Several ways to deal with TRIPS have been developed. The patent holder can grant a “voluntary license” for manufacture, which has occurred in a number of instances. Second, a country can issue a “compulsory license” for drugs needed to fight a public health emergency without paying royalties to the patent holder. Several countries such as Brazil, Thailand, and Indonesia have chosen to do this; however, Thailand has received backlash in the world trade market as a result (Avert, 2013b; “Indonesia to override,” 2013). A “patent pool” has also been developed which holds the license to certain medications, thus easing and speeding the negotiations for generic equivalents (Avert, 2013b). The Least Developed Countries have been granted extensions to comply with TRIPS, most recently extended to 2021 (McClanahan, 2013).

The cost of the medications is not the only barrier. The medicines can have severe side effects due to their potency, especially for people who cannot afford food to help digest the medicine. Dr. Paul Farmer has pioneered an approach in Haiti called directly observed treatment (DOT). He employs village members to serve as accompagnateurs, who observe the patient taking the medicine at least once a day. This helps improve compliance with medication and offers the patient a local liaison if he or she is having difficulty with the side effects of the medication (Kidder, 2003) (see Box 6.1 for further information on Dr. Farmer and his work).

The use of local residents as health workers can be especially helpful in Africa as the medical infrastructure is lacking—another major barrier to treatment. Not only is there a lack of physical buildings and roads to transport medications, but trained medical personnel have been leaving their home countries for better working conditions and pay in the Global North, especially Britain. There is a shortage of almost a million health professionals on the continent. The ratio of health care workers per 1,000 population is 2.3 as compared to 24.8 in the Americas with the shortage particularly acute in the countries of sub-Saharan Africa (Naicker, Plange-Rhule, Tutt, & Eastwood, 2009).

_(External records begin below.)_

(* ===== verification/RootResources.v ===== *)
(** RootResources: what a server acquires before it drops its privileges, from
    meta/src/gensocket.c, meta/src/tcp_server.c and http/src/http_server.c: the
    socket that listens.

    What [getaddrinfo], [socket], [setsockopt], [bind], [listen] and [fcntl]
    answer is a parameter; the TLS context is a boolean, whether it can be made.

    [server_listens] shows when the socket listens, and when the function returns
    a status that was never set; [nonblock_flags] what the two functions for the
    blocking mode do to the other flags. *)

From Stdlib Require Import ZArith Lia.
From stdpp Require Import base list numbers.
From S2P Require Import Prelude Cstring Gensocket HttpBase TcpServer HttpServer.

(** * Sockets *)

Definition status_of (ok : bool) : status := if ok then success else failure.

(** [ok]: what the system call returned. *)
Definition socket_set_reuse_addr (ok : bool) (s : socket) : res status :=
  r_assert (0 <=? fd s);; Ret (status_of ok).

Definition socket_set_tcp_nodelay (ok : bool) (s : socket) : status := status_of ok.

Definition socket_bind_inet (ok : bool) (s : socket) : status := status_of ok.

Definition socket_listen (ok : bool) (s : socket) (backlog : Z) : res status :=
  r_assert (0 <=? fd s);; Ret (status_of ok).

Definition O_NONBLOCK : Z := 2048.

(** [flags]: what F_GETFL returned; the second result is what F_SETFL stored. *)
Definition socket_set_nonblock (flags : option Z) (ok : bool) (s : socket) : res (status * option Z) :=
  r_assert (0 <=? fd s);;
  match flags with
  | None => Ret (failure, None)
  | Some flags => Ret (status_of ok, if ok then Some (Z.lor flags O_NONBLOCK) else None)
  end.

Definition socket_clear_nonblock (flags : option Z) (ok : bool) (s : socket) : res (status * option Z) :=
  r_assert (0 <=? fd s);;
  match flags with
  | None => Ret (failure, None)
  | Some flags => Ret (status_of ok, if ok then Some (flags - Z.land flags O_NONBLOCK) else None)
  end.

(** An address of the host: [socket] gives no descriptor for it, or one, for which
    the three calls that follow succeed or not. *)
Inductive local_address : Set :=
| No_descriptor
| Descriptor (d : Z) (reuse binds listens : bool).

Definition socket_socket (a : local_address) (s : socket) : status * socket :=
  match a with
  | No_descriptor => (failure, set_fd (-1) s)
  | Descriptor d _ _ _ => (success, set_fd d s)
  end.

(** The loop: the first address with a descriptor. *)
Fixpoint first_socket (l : list local_address) (s : socket) : option local_address * socket :=
  match l with
  | [] => (None, s)
  | a :: l =>
      let (st, s) := socket_socket a s in
      match st with success => (Some a, s) | failure => first_socket l s end
  end.

(** What follows the label: [false] when one of the three calls fails. *)
Definition set_up (a : local_address) (s : socket) : res bool :=
  match a with
  | No_descriptor => Ret false
  | Descriptor _ reuse binds listens =>
      let+ st := socket_set_reuse_addr reuse s in
      match st with
      | failure => Ret false
      | success =>
          match socket_bind_inet binds s with
          | failure => Ret false
          | success =>
              let+ st := socket_listen listens s 100 in
              Ret (match st with success => true | failure => false end)
          end
      end
  end.

(** [found]: the addresses, [None] when [getaddrinfo] fails.  The jump to the
    label passes the initialisation of the status that is returned. *)
Definition socket_create_server_socket (found : option (list local_address)) (port : Z) (s : socket)
    : res (status * socket) :=
  r_assert (0 <? port);;
  match found with
  | None => Ret (failure, s)
  | Some l =>
      match first_socket l s with
      | (None, s) => Ret (failure, snd (socket_close 0 s))
      | (Some a, s) =>
          let+ ok := set_up a s in
          if ok : bool then Ret (success, s) else Fault Uninitialised
      end
  end.

(** The TLS half is not in the model. *)
Definition socket_accept (type : socktype) (a : accepted) (listener newsock : socket)
    : res (option (status * errno * socket)) :=
  match type with
  | SOCKTYPE_TCP => let+ r := tcp_accept a listener newsock in Ret (Some r)
  | SOCKTYPE_SSL => Ret None
  end.

(** * Servers *)

Section Servers.
Context `{STRINGS}.

(** [resolve]: the addresses of a name and a port; [context]: whether the TLS
    context can be set up. *)
Definition tcp_server_get_root_resources {service} (resolve : list Z -> Z -> option (list local_address))
    (context : bool) (this : tcp_server (service := service)) : res (status * tcp_server) :=
  let+ hostname := match tc_text this Host with Some t => str_text t | None => Ret (bytes "localhost") end in
  match tc_socktype this, context with
  | SOCKTYPE_SSL, false => Ret (failure, this)
  | _, _ =>
      let port := tc_num this Port in
      let+ (st, l) := socket_create_server_socket (resolve hostname port) port (listener this) in
      Ret (st, tc_with_listener l this)
  end.

Definition http_server_get_root_resources (resolve : list Z -> Z -> option (list local_address)) (context : bool)
    (this : http_server) : C (status * http_server) :=
  let* (st, this) := configure_tcp_server this in
  match st with
  | failure => ret (failure, this)
  | success =>
      let* (st, t) := lift (tcp_server_get_root_resources resolve context (tcpsrv this)) in
      ret (st, hs_with_tcp t this)
  end.

End Servers.

(** * The socket that listens *)

Lemma first_socket_spec l s :
  match first_socket l s with
  | (None, s') => Forall (eq No_descriptor) l /\ (l <> [] -> fd s' = -1) /\ (l = [] -> s' = s)
  | (Some a, s') => exists l1 d r b n l2, l = l1 ++ a :: l2 /\ a = Descriptor d r b n /\ Forall (eq No_descriptor) l1 /\
      fd s' = d
  end.
Proof.
  revert s. induction l as [|a l IH]; intros s; [done|]. destruct a as [|d r b n]; cbn.
  - specialize (IH (set_fd (-1) s)). destruct (first_socket l (set_fd (-1) s)) as [[a|] s'].
    + destruct IH as (l1 & d & r & b & n & l2 & -> & -> & Hl & ?). exists (No_descriptor :: l1), d, r, b, n, l2.
      repeat split; [|done]. by constructor.
    + destruct IH as (Hl & Hne & Hnil). split; [by constructor|]. split; [|done]. intros _.
      destruct l; [by rewrite Hnil|by apply Hne].
  - exists [], d, r, b, n, l. repeat split. constructor.
Qed.

(** A descriptor of the system is not negative. *)
Definition real (a : local_address) : Prop := match a with No_descriptor => True | Descriptor d _ _ _ => 0 <= d end.

Lemma set_up_spec d r b n s :
  fd s = d -> 0 <= d -> set_up (Descriptor d r b n) s = Ret (r && b && n).
Proof.
  intros Hs Hd. cbn. unfold socket_set_reuse_addr, socket_listen, socket_bind_inet, status_of, guard. rewrite Hs.
  rewrite (proj2 (Z.leb_le 0 d)) by done. by destruct r, b, n.
Qed.

(** When a server gets its socket.  Only the first address for which there is a
    descriptor is tried.  When its port can be bound the socket listens on it; when
    it cannot, the status that is returned was never set, also if another
    address would have done, and the descriptor stays open; when there is no
    descriptor the call fails, and the socket has none. *)
Theorem server_listens l port s :
  0 < port -> fd s = -1 -> Forall real l ->
  (Forall (eq No_descriptor) l /\ exists s', socket_create_server_socket (Some l) port s = Ret (failure, s') /\ fd s' = -1) \/
  exists l1 d r b n l2, l = l1 ++ Descriptor d r b n :: l2 /\ Forall (eq No_descriptor) l1 /\
    if r && b && n
    then exists s', socket_create_server_socket (Some l) port s = Ret (success, s') /\ fd s' = d
    else socket_create_server_socket (Some l) port s = Fault Uninitialised.
Proof.
  intros Hp Hs Hreal. unfold socket_create_server_socket, guard. rewrite (proj2 (Z.ltb_lt 0 port)) by done. cbn [res_bind].
  pose proof (first_socket_spec l s) as Hf. destruct (first_socket l s) as [[a|] s'].
  - destruct Hf as (l1 & d & r & b & n & l2 & -> & -> & Hl1 & Hd). right. exists l1, d, r, b, n, l2.
    split; [done|]. split; [done|]. apply Forall_app in Hreal as [_ Hreal]. apply list.Forall_cons in Hreal as [Hr _].
    rewrite (set_up_spec d r b n s' Hd Hr). cbn [res_bind]. destruct (r && b && n); [|done]. by exists s'.
  - destruct Hf as (Hl & Hne & Hnil). left. split; [done|].
    assert (Hfd : fd s' = -1) by (destruct l; [by rewrite Hnil|by apply Hne]).
    exists s'. unfold socket_close. rewrite Hfd. cbn. done.
Qed.

(** Setting and clearing the mode leaves every other flag, and the mode is set or
    clear afterwards. *)
Theorem nonblock_flags flags s i :
  0 <= fd s -> 0 <= i ->
  (exists f, socket_set_nonblock (Some flags) true s = Ret (success, Some f) /\
     Z.testbit f i = (Z.testbit flags i || (i =? 11))%bool) /\
  exists f, socket_clear_nonblock (Some flags) true s = Ret (success, Some f) /\
    Z.testbit f i = (Z.testbit flags i && negb (i =? 11))%bool.
Proof.
  intros Hs Hi. unfold socket_set_nonblock, socket_clear_nonblock, guard. rewrite (proj2 (Z.leb_le 0 (fd s))) by done.
  assert (Hbit : Z.testbit O_NONBLOCK i = (i =? 11)).
  { change O_NONBLOCK with (2 ^ 11). rewrite Z.pow2_bits_eqb by lia. apply Z.eqb_sym. }
  cbn. split; eexists; (split; [done|]).
  - by rewrite Z.lor_spec, Hbit.
  - rewrite Z.sub_nocarry_ldiff.
    + rewrite Z.ldiff_spec, Z.land_spec, Hbit. by destruct (Z.testbit flags i), (i =? 11).
    + apply Z.bits_inj'. intros j Hj. rewrite Z.ldiff_spec, Z.land_spec, Z.bits_0.
      by destruct (Z.testbit flags j), (Z.testbit O_NONBLOCK j).
Qed.

Section Listening.
Context `{StringLaws}.

(** An HTTP server that got its resources listens on its port: what the accept loop
    asserts of the listener holds. *)
Theorem http_server_listens resolve context srv o :
  (forall n p l, resolve n p = Some l -> Forall real l) -> fd (listener (tcpsrv srv)) = -1 ->
  tc_socktype (tcpsrv srv) = SOCKTYPE_TCP ->
  match http_server_get_root_resources resolve context srv o with
  | Ret ((success, srv'), _) => 0 <= fd (listener (tcpsrv srv')) /\ tc_num (tcpsrv srv') Port = hs_num srv Hs_port
  | _ => True
  end.
Proof.
  intros Hreal Hfd Htcp. unfold http_server_get_root_resources, configure_tcp_server, bind at 1 2.
  destruct (tcp_server_set_hostname (tcpsrv srv) (host srv) o) as [[[st t] o1]|] eqn:Eh; [|done].
  assert (Ht : listener t = listener (tcpsrv srv) /\ tc_socktype t = tc_socktype (tcpsrv srv)).
  { unfold tcp_server_set_hostname in Eh. destruct (host srv) as [hn|]; [|by injection Eh as <- <- <-].
    unfold bind, ret in Eh. destruct (str_dup hn o) as [[r o2]|]; [|done]. by injection Eh as <- <- <-. }
  destruct st; [done|]. unfold ret at 1. cbn beta iota. unfold bind, lift.
  match goal with |- context [tcp_server_get_root_resources _ _ (tcpsrv ?x)] => set (srv1 := x) end.
  assert (H1 : fd (listener (tcpsrv srv1)) = -1 /\ tc_socktype (tcpsrv srv1) = SOCKTYPE_TCP /\
    tc_num (tcpsrv srv1) Port = hs_num srv Hs_port).
  { destruct Ht as [Hl Hty]. unfold srv1. cbn. rewrite Hl, Hty. done. }
  generalize dependent srv1. intros srv1 (Hl1 & Hty1 & Hport).
  unfold tcp_server_get_root_resources. destruct (match tc_text (tcpsrv srv1) Host with Some t0 => str_text t0 | None => Ret (bytes "localhost") end) as [hn|]; [|done].
  cbn [res_bind]. rewrite Hty1. destruct (resolve hn (tc_num (tcpsrv srv1) Port)) as [l|] eqn:Hres.
  2:{ unfold socket_create_server_socket, guard. by destruct (0 <? _). }
  destruct (Z.ltb_spec 0 (tc_num (tcpsrv srv1) Port)) as [Hp|Hp].
  2:{ unfold socket_create_server_socket, guard. by rewrite (proj2 (Z.ltb_ge _ _) Hp). }
  destruct (server_listens l (tc_num (tcpsrv srv1) Port) (listener (tcpsrv srv1)) Hp Hl1 (Hreal _ _ _ Hres))
    as [(_ & s' & -> & _)|(l1 & d & r & b & n & l2 & -> & _ & Hcase)]; [done|].
  destruct (r && b && n).
  - destruct Hcase as (s' & -> & Hd). cbn. split; [|done]. rewrite Hd.
    pose proof (Hreal _ _ _ Hres) as HF. apply Forall_app in HF as [_ HF]. by apply list.Forall_cons in HF as [? _].
  - by rewrite Hcase.
Qed.

End Listening.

Working with the local community to help devise solutions is extremely effective. For example, in Uganda, transportation costs and the distance to the health clinic to get medication every month was a large barrier to local residents being able to maintain their medication. Therefore, they determined each person would go every 3 months for his or her own check-up, and each month someone is nominated to collect medication for the other residents and bring it back to the village (“Basic health care,” 2009).

Additionally, providing widespread basic health care is vital for the population, including those with HIV. In Rwanda, universal health coverage has been developed; subscribers pay premiums together with a 10% co-pay, but preventative measures as well as treatment for HIV and others are completely covered. Based on a system of rewards for good health of its patients, Rwanda has seen a huge payoff in health outcomes, including an almost 80% decrease in AIDS-related mortality, the largest in the world (Farmer at al., 2013).